Alan Abud

Solidaridad: el relato de la pandemia

Alan Abud

Licenciado en Gobierno y Relaciones Internacionales. Editor en Nexofin y minutocanciller.com Instagram: @minutocanciller_

Desde el inicio de la pandemia, el Gobierno Nacional construyó un relato que tuvo a la solidaridad como centro; sin embargo, con el correr de los meses, este llamado se fue diluyendo en decisiones oficiales que entraron en contradicción con este llamado

viernes 30 de abril de 2021 - 2:02 pm

Con la llegada de la pandemia, el discurso del Gobierno hizo un fuerte hincapié en la importancia de los valores de la comunidad por encima del individuo, y con esto, en lo fundamental que es ser solidario en estos tiempos, dejando a un lado al egoísmo.

Ya en su primera cadena nacional, en la que decretó la Fase 1, el presidente, Alberto Fernández, expresó una demagógica frase destinada a los empresarios, y que quedará para la historia, pero que engloba muy bien estos conceptos: “Muchachos, les llegó la hora de ganar menos”. A nivel internacional también mantuvo esta lógica discursiva cuando habló en el G20: “Nadie se salva solo en un planeta que se incendia”.

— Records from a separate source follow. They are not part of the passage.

Lemma ordinary_sane account trade f d :
  ordinary account trade f -> fi_quantity f <= MAX_QTY -> signed_fill f = Ok d -> sane_fill f d.
Proof.
  intros [_ _ Q G P GP C GC] L H. split; try done.
  unfold signed_fill in H. repeat case_match; try done; injection H as <-; [by left|right].
  unfold dneg, dsub. unfold MAX_QTY in L. rewrite ctx_grid4; [ring| |lra]. apply grid_sub; [apply grid_0|done].
Qed.
(** The row of a trade after one more accepted fill. *)
Lemma apply_booked account trade now f b b' r :
  ordinary account trade f -> apply_execution now f b = (b', Ok r) ->
  exists d, signed_fill f = Ok d /\
  match position_of account trade b with
  | None => exists p', position_of account trade b' = Some p'
                       /\ store_position (opened_position (mb_next b) now d f) = Ok p'
  | Some p => exists p', position_of account trade b' = Some p'
                         /\ store_position (fst (apply_fill now d f p)) = Ok p'
  end.
Proof.
  intros O H. unfold apply_execution in H. rewrite (or_account _ _ _ O), (or_trade _ _ _ O) in H.
  destruct (signed_fill f) as [d|]; [|done]. exists d. split; [done|].
  destruct (position_of account trade b) as [p|] eqn:F.
  - destruct (is_closed p); [done|]. destruct (store_position _) as [p'|] eqn:St; [|done].
    injection H as <- _. exists p'. split; [|done]. eapply position_of_change; [done|].
    apply position_of_at in F. unfold store_position in St.
    apply rbind_ok in St as (? & _ & (? & _ & (? & _ & [= <-])%rbind_ok)%rbind_ok).
    unfold at_trade in *. cbn [moved_position mp_account_id mp_trade_id].
    unfold apply_fill, extend_fill, against_fill. repeat case_match; done.
  - destruct (store_position _) as [p'|] eqn:St; [|done]. injection H as <- _. exists p'. split; [|done].
    apply position_of_append; [done| |done]. unfold store_position in St.
    apply rbind_ok in St as (? & _ & (? & _ & (? & _ & [= <-])%rbind_ok)%rbind_ok).
    unfold at_trade. cbn [moved_position opened_position mp_account_id mp_trade_id].
    by rewrite (or_account _ _ _ O), (or_trade _ _ _ O), Z.eqb_refl, String.eqb_refl.
Qed.
Lemma total_qty_nonneg account trade l : Forall (fun x => ordinary account trade (snd x)) l -> 0 <= total_qty l.
Proof. induction 1 as [|x l O _ IH]; simpl; [lra|]. pose proof (or_qty _ _ _ O). lra. Qed.
Lemma apply_all_cons now f l b b' :
  apply_all ((now, f) :: l) b = Ok b' -> exists b1 r, apply_execution now f b = (b1, Ok r) /\ apply_all l b1 = Ok b'.
Proof. simpl. destruct (apply_execution now f b) as [b1 [r|e]]; [eauto|done]. Qed.
(** The drift of each fill is bounded by what the final row can hold. *)
Definition drift (n : nat) (v : Q) : Q := inject_Z (Z.of_nat n) * (UNIT * (1 + v)).
Lemma drift_S n v : drift (S n) v == drift n v + UNIT * (1 + v).
Proof. unfold drift. rewrite Nat2Z.inj_succ, <- Z.add_1_r, inject_Z_plus. change (inject_Z 1) with 1. ring. Qed.
Lemma Qeq_le x y : x == y -> x <= y.
Proof. lra. Qed.
Lemma drift_mono n v w : v <= w -> drift n v <= drift n w.
Proof.
  intros L. unfold drift, UNIT. assert (0 <= inject_Z (Z.of_nat n)) by (change 0 with (inject_Z 0); rewrite <- Zle_Qle; lia).
  nra.
Qed.
Lemma fills_booked account trade l b b' V p :
  Forall (fun x => ordinary account trade (snd x)) l -> apply_all l b = Ok b' ->
  position_of account trade b = Some p -> 0 <= V -> V + total_qty l <= MAX_QTY -> booked V p ->
  exists p', position_of account trade b' = Some p'
    /\ Qabs (cost p' - (cost p + total_paid l)) <= drift (length l) (V + total_qty l).
Proof.
  intros F. revert b V p. induction F as [|[now f] l O F IH]; intros b V p A P HV0 HV B.
  - injection A as <-. exists p. split; [done|]. unfold total_paid, drift; cbn [fold_right length].
    assert (E : cost p - (cost p + 0) == 0) by ring. rewrite E. by vm_compute.
  - apply apply_all_cons in A as (b1 & r & A1 & A2). simpl in O, HV.
    destruct (apply_booked account trade now f b b1 r O A1) as (d & D & X). rewrite P in X.
    destruct X as (p1 & P1 & St). pose proof (total_qty_nonneg _ _ _ F) as T.
    pose proof (ordinary_sane account trade f d O ltac:(lra) D) as S. pose proof (or_qty _ _ _ O) as Hn.
    destruct (fill_booked V now d f p p1 ltac:(lra) B S St) as [B1 C1].
    destruct (IH b1 (V + fi_quantity f) p1 A2 P1 ltac:(lra) ltac:(lra) B1) as (p' & P' & C').
    exists p'. split; [done|]. cbn [length total_paid total_qty fold_right snd].
    fold (total_paid l). fold (total_qty l). unfold fill_paid at 1. rewrite D, drift_S.
    assert (E : cost p + (paid f d + total_paid l) == (cost p + paid f d) + total_paid l) by ring. rewrite E.
    assert (C2 : Qabs (cost p1 + total_paid l - (cost p + paid f d + total_paid l)) <= UNIT * (1 + (V + fi_quantity f))).
    { assert (E2 : cost p1 + total_paid l - (cost p + paid f d + total_paid l) == cost p1 - (cost p + paid f d)) by ring.
      by rewrite E2. }
    pose proof (Qabs_chain _ _ _ _ _ C' C2) as K. eapply Qle_trans; [exact K|].
    assert (E3 : V + fi_quantity f + total_qty l == V + (fi_quantity f + total_qty l)) by ring.
    pose proof (drift_mono (length l) _ _ (Qeq_le _ _ E3)). unfold UNIT. lra.
Qed.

Ejemplos hay muchos en el año que ya lleva la pandemia.  Lo cierto es que en el accionar del Gobierno ese relato muestra una clara “doble vara” para evaluar qué es la solidaridad y que el presidente, Alberto Fernández, utiliza este discurso solo en determinados contextos y con ciertos actores.

Una primera situación que tira por la borda toda esta lógica discursiva fue el vacunatorio VIP. No tiene mucho sentido hacer gran énfasis en este evento ampliamente cubiertos por los medios de comunicación, pero lo cierto es que posiblemente sea el más evidente para ejemplificar esta “doble vara”: cerca de 3000 personas (en su mayoría cercanas al Gobierno, o bien a las esferas del poder provincial y municipal que repartían las dosis) en una actitud absolutamente individual y de “sálvense quien pueda” utilizaron su posición de poder/contacto para acceder a un bien escaso y vacunarse. Aquí poco importó la empatía y la solidaridad de darle esa dosis a quien verdaderamente la necesitaba.

Escándalo en el IOMA: denuncian un vacunatorio VIP para funcionarios y militantes

Este discurso también se visualizó en la política internacional con la compra de vacunas. Fueron varias las veces que el Presidente insistió en que las principales potencias acapararon la mayoría de las vacunas disponibles. A lo mejor es una excusa para justificar la incapacidad del Gobierno para conseguir dosis, pero lo cierto es que continúo utilizando la lógica de la solidaridad.

En este caso los apuntados siempre fueron los mismos: Estados Unidos, Reino Unido, la Unión Europea, entre otros. Aquí la doble vara se da de dos formas distintas: en primer lugar, desde el Gobierno no emitieron opinión sobre la decisión de China de dejar de exportar vacunas para concentrarse en inocular a su población, tal como actuó Estados Unidos durante estos meses y que recién ahora sí se dispone a donar/exportar dosis.

A lo mejor, la actitud “individualista” y “poco solidaria” del Gigante Asiático no aplica acá. China se había vuelto un proveedor clave de Argentina al venderle al país 4 de las 10 millones de vacunas que llegaron al Aeropuerto de Ezeiza desde fines de diciembre. Por lo que su bloqueo de exportaciones obliga al país a buscar vacunas en otros mercados.

En segundo lugar, en Casa Rosada no hacen autocritica por la actitud poco solidaria que ya aseguran tendrá el Gobierno con las vacunas Sputnik V que producirá Richmond en el país. El presidente del laboratorio, Marcelo Figueiras, aseguró que las dosis serán para Argentina: “En principio son para el Estado argentino, mientras dure esta pandemia”, sostuvo en una entrevista.

Partiendo de la lógica discursiva de Fernández, la actitud deja mucho que desear. El Gobierno acaparará todas las vacunas. ¿Y la solidaridad? Otros países de la región como Bolivia y Paraguay podrían verse beneficiados si alguna fracción del lote producido fuera a sus países: ambos enfrentan severos problemas hasta la fecha para conseguir vacunas. ¿Por qué, entonces, no cederles vacunas si de la pandemia no se salva uno solo?

La actitud de Argentina es lógica y es la que adoptaron casi todos los países productores de vacunas. Lo mínimo que puede hacer un Gobierno es defender los intereses nacionales y hoy ese consiste en vacunar a su población a costa del perjuicio de otros. Entonces, ¿por qué criticar algo que también nos disponemos a hacer? ¿O acaso el gobierno solo exige solidaridad cuando el bien lo tiene otro?
El concepto ya perdió su valor. La solidaridad solo se encuentra en el relato, en la práctica nunca estuvo.